We catch up with Laurie a year later. She’s traumatized, morphed into a grunge chick and Margot Kidder is her therapist (so you know she’s really fucked). She lives in the secluded backwoods with surviving pal Annie (Danielle Harris) and even has slutty replacement friends to fill out the body count portion. But Michael Myers, now dressed head-to-toe in homeless rags and sporting a ZZ Top beard, has spent the past year living in the wild somewhere far away and decides it’s time to go after his sister once again. Tis the season…
The maskless Hobo Myers spends about half the film walking through barren fields like we’re watching some Werner Herzog nature documentary. He randomly kills any cameo actor who crosses his path and dons a tattered version of The Shape mask whenever he gets really pissed. In the second half Myers finally shows back up in town and begins systematically knocking off Laurie’s friends all over again. How does he know where she’s hiding? And why does he continue to stealthily bump off everyone around her when he can just go straight for the prize kill? I have no idea.
Meanwhile, Dr, Loomis (a returning Malcolm McDowell) has reached celebrity status with his latest tell-all Myers book and has turned into a cartoonish ego-maniac who hurls insults at journalists and throws diva tantrums (“I’m the NEW Loomis!” he screams when he sees an old photo of himself dressed in Donald Pleasence’s signature trenchcoat). The return of Loomis really serves no purpose other than to vocalize Zombie’s anger towards fans and critics, but McDowell is clearly having fun with the character, and his scenery chewing is the only thing that breaks up the boredom of the Laurie/Michael storyline.
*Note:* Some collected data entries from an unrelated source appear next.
Lemma idup_run fuel s i c :
  cpu_ok (k_ctx s) i → lock_free (k_ctx s) LkIcache →
  idup c fuel s = Ret c (set_ic (alter (λ n, inode_set_ref (i_ref n + 1) n) c (k_ic s)) s).
Proof.
  intros Hok Hl. unfold idup, upd_inode. mred. rewrite (acquire_run _ _ i) by done. mred.
  by rewrite (release_run _ _ (k_ctx s) i) by done.
Qed.

(** The table with a process put in a slot that was not in use. *)
Lemma procs_ok_slot s s' np q x :
  procs_ok s → pt_proc (k_pt s) !! np = Some q → p_ofile q = replicate NOFILE None →
  pt_proc (k_pt s') = <[np := x]> (pt_proc (k_pt s)) → k_ft s' = dup_files (p_ofile x) (k_ft s) →
  length (p_ofile x) = NOFILE → (∀ f, Some f ∈ p_ofile x → (f < length (k_ft s))%nat) →
  (p_state x = UNUSED ∨ p_state x = ZOMBIE → p_ofile x = replicate NOFILE None) → procs_ok s'.
Proof.
  intros [H1 H2 H3 H4] Hn Hq Et Ef Hl Hx Hi. pose proof (lookup_lt_Some _ _ _ Hn) as Hlt.
  assert (Hat : ∀ j y, pt_proc (k_pt s') !! j = Some y → y = x ∨ pt_proc (k_pt s) !! j = Some y).
  { intros j y. rewrite Et. destruct (decide (np = j)) as [<-|]; [rewrite list_lookup_insert_eq by done; left; congruence|].
    rewrite list_lookup_insert_ne by done. by right. }
  assert (El : length (k_ft s') = length (k_ft s)) by (rewrite Ef; unfold dup_files; by rewrite length_imap).
  split.
  - by rewrite Et, length_insert.
  - intros j y Hj. rewrite El. destruct (Hat j y Hj) as [->|Hy]; [done|by eapply H2].
  - intros j y Hj. destruct (Hat j y Hj) as [->|Hy]; [done|by eapply H3].
  - intros f ff. rewrite Ef, Et. unfold dup_files. rewrite list_lookup_imap. destruct (k_ft s !! f) as [ff0|] eqn:E0; [|done]. intros [= <-].
    simpl. rewrite (H4 f ff0 E0). pose proof (refs_insert f _ np q x Hn) as Hr. rewrite Hq, times_none in Hr. lia.
Qed.
(* ===== verification/Syscall.v ===== *)
(** System call arguments, kernel/syscall.c, and the process system calls,
    kernel/sysproc.c.

    The kernel reads and writes user memory through the page table the CPU
    runs on. An access to an address that is not mapped, or a write to a page
    that is not writable (CR0.WP is set), is a page fault in the kernel, for
    which [trap] panics. *)

From stdpp Require Import base list gmap strings.
From Stdlib Require Import ZArith Lia.
From S2P Require Import Prelude CString Bytes Sprintf Monad Kstate Spinlock Sched Cons Bio Log Fs Kalloc Vm Pipe File Proc.

(** * User memory *)

(** The entry the hardware uses for [va], from the table at [cr3]. *)
Definition hw_entry (m : mem) (cr3 va : Z) : option Z :=
  let table (e : Z) := P2V (PTE_ADDR e) in
  let e4 := rd64 m (entry PML4XSHIFT (table cr3) va) in
  if negb (present e4) then None else
  let e3 := rd64 m (entry PML3XSHIFT (table e4) va) in
  if negb (present e3) then None else
  let e2 := rd64 m (entry PML2XSHIFT (table e3) va) in
  if negb (present e2) then None else
  let e1 := rd64 m (entry PML1XSHIFT (table e2) va) in
  if negb (present e1) then None else Some e1.

(** The kernel address of the byte at [va], for a read or a write in kernel
    mode. *)
Definition hw_translate (m : mem) (cr3 va : Z) (write : bool) : option Z :=
  e ← hw_entry m cr3 va;
  if (write && (Z.land e PTE_W =? 0))%bool then None
  else Some (P2V (PTE_ADDR e + va mod PGSIZE)).

Definition cr3 : K Z := getx (λ x, hw_cr3 (x_hw x)).

(** A page fault taken in the kernel. *)
Definition kernel_fault {A} : K A := panic "trap".

Definition user_rd (va : Z) : K Z :=
  c ← cr3;
  a ← getmem (λ m, hw_translate m c va false);
  match a with
  | Some a => getmem (λ m, rd m a)
  | None => kernel_fault
  end.

Fixpoint user_rd_bytes (va : Z) (n : nat) : K (list Z) :=
  match n with
  | O => mret []
  | S n =>
      b ← user_rd va;
      l ← user_rd_bytes (va + 1) n;
      mret (b :: l)
  end.

Definition user_wr (va v : Z) : K unit :=
  c ← cr3;
  a ← getmem (λ m, hw_translate m c va true);
  match a with
  | Some a => modmem (λ m, wr m a v)
  | None => kernel_fault
  end.

Fixpoint user_wr_bytes (va : Z) (l : list Z) : K unit :=
  match l with
  | [] => mret tt
  | b :: l => user_wr va b;; user_wr_bytes (va + 1) l
  end.

(** * Arguments *)

(** [None] is the result -1. *)
Definition fetchlong (addr : Z) : K (option Z) :=
  p ← curproc;
  pr ← get_proc p;
  if ((p_sz pr <=? addr) || (p_sz pr <? u64 (addr + 8)))%bool then mret None else
  l ← user_rd_bytes addr 8;
  mret (Some (le_val l)).

(** The characters of the string, up to its NUL. *)
Definition fetchstr (addr : Z) : K (option (list Z)) :=
  p ← curproc;
  pr ← get_proc p;
  if p_sz pr <=? addr then mret None else
  whileM (λ '(s, acc),
    if negb (s <? p_sz pr) then mret (inr None) else
    c ← user_rd s;
    if c =? 0 then mret (inr (Some acc)) else mret (inl (s + 1, acc ++ [c]))) (addr, []).

Definition curtf : K trapframe :=
  p ← curproc;
  pr ← get_proc p;
  mret (p_tf pr).

Definition arglong (n : Z) : K (option Z) :=
  tf ← curtf;
  if n =? 0 then mret (Some (tf_rdi tf)) else
  if n =? 1 then mret (Some (tf_rsi tf)) else
  if n =? 2 then mret (Some (tf_rdx tf)) else
  if n =? 3 then mret (Some (tf_rcx tf)) else
  if n =? 4 then mret (Some (tf_r8 tf)) else
  if n =? 5 then mret (Some (tf_r9 tf)) else
  fetchlong (u64 (tf_rsp tf + 8 * (n + 1))).

Definition argint (n : Z) : K (option Z) :=
  i ← arglong n;
  mret (s32 <$> i).

Definition argptr (n size : Z) : K (option Z) :=
  p ← curproc;
  i ← arglong n;
  match i with
  | None => mret None
  | Some i =>
      pr ← get_proc p;
      if ((size <? 0) || (p_sz pr <=? i) || (p_sz pr <? u64 (i + size)))%bool
      then mret None else mret (Some i)
  end.

Definition argstr (n : Z) : K (option (list Z)) :=
  a ← arglong n;
  match a with
  | None => mret None
  | Some a => fetchstr a
  end.

(** * Process system calls *)

(** An int result as the unsigned long the stub returns. *)
Definition ret_int (r : Z) : Z := u64 r.
Definition fail : Z := u64 (-1).

Definition sys_fork : K Z := r ← fork; mret (ret_int r).
Definition sys_exit : K Z := exit;; mret 0.
Definition sys_wait : K Z := r ← wait; mret (ret_int r).

Definition sys_kill : K Z :=
  pid ← argint 0;
  match pid with
  | None => mret fail
  | Some pid => r ← kill pid; mret (ret_int r)
  end.

Definition sys_getpid : K Z :=
  p ← curproc;
  pr ← get_proc p;
  mret (ret_int (p_pid pr)).

Definition sys_sbrk : K Z :=
  n ← argint 0;
  match n with
  | None => mret fail
  | Some n =>
      p ← curproc;
      pr ← get_proc p;
      r ← growproc n;
      if r <? 0 then mret fail else mret (p_sz pr)
  end.

(** [ticks - ticks0 < n] compares as unsigned. *)
Definition sys_sleep : K Z :=
  n ← argint 0;
  match n with
  | None => mret fail
  | Some n =>
      acquire LkTicks;;
      ticks0 ← gets k_ticks;
      whileM (λ _ : unit,
        ticks ← gets k_ticks;
        if negb (u32 (ticks - ticks0) <? u32 n) then
          release LkTicks;;
          mret (inr 0)
        else
          k ← killed;
          if (k : bool) then
            release LkTicks;;
            mret (inr fail)
          else
            sleep ChTicks (Some LkTicks);;
            mret (inl tt)) tt
  end.

Definition sys_uptime : K Z :=
  acquire LkTicks;;
  xticks ← gets k_ticks;
  release LkTicks;;
  mret xticks.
It’s no surprise the most embarrassing moments belong to Sheri Moon Zombie, who appears alongside a giant white horse (!) in several bad David Lynch-wannabe dream sequences. For reasons unknown both Michael and Laurie are having the same dreams and even witness visions of Young Michael, horrendously played by a new kid actor (Zombie would’ve been better off re-casting an older Daeg Faerch). These rapid-fire music video sequences are so mind-scathingly awful, they border on unintentional hilarity. Everything else in this film is a bloody bore of ancient slasher cliches. Every kill is painfully telegraphed and executed in Zombie’s typical shaky-cam fashion.
The high point of Halloween II is Brad Dourif, who is the only cast member delivering something beyond a two-dimensional performance. He gives a genuinely likable, sympathetic portrayal of Sherriff Brackett, and every time he’s on screen, you can’t help but dream of a better film where a gun-toting Dourif leads a Michael Myers manhunt without the rest of these annoying hick characters.
Of all the films in the Michael Myers franchise, this Halloween II may be the most plodding and thin entry to date. It should also be noted that the classic Halloween theme doesn’t appear once in this film except during the end credits where it is paired with a reprisal of “Love Hurts”. Thanks, Rob.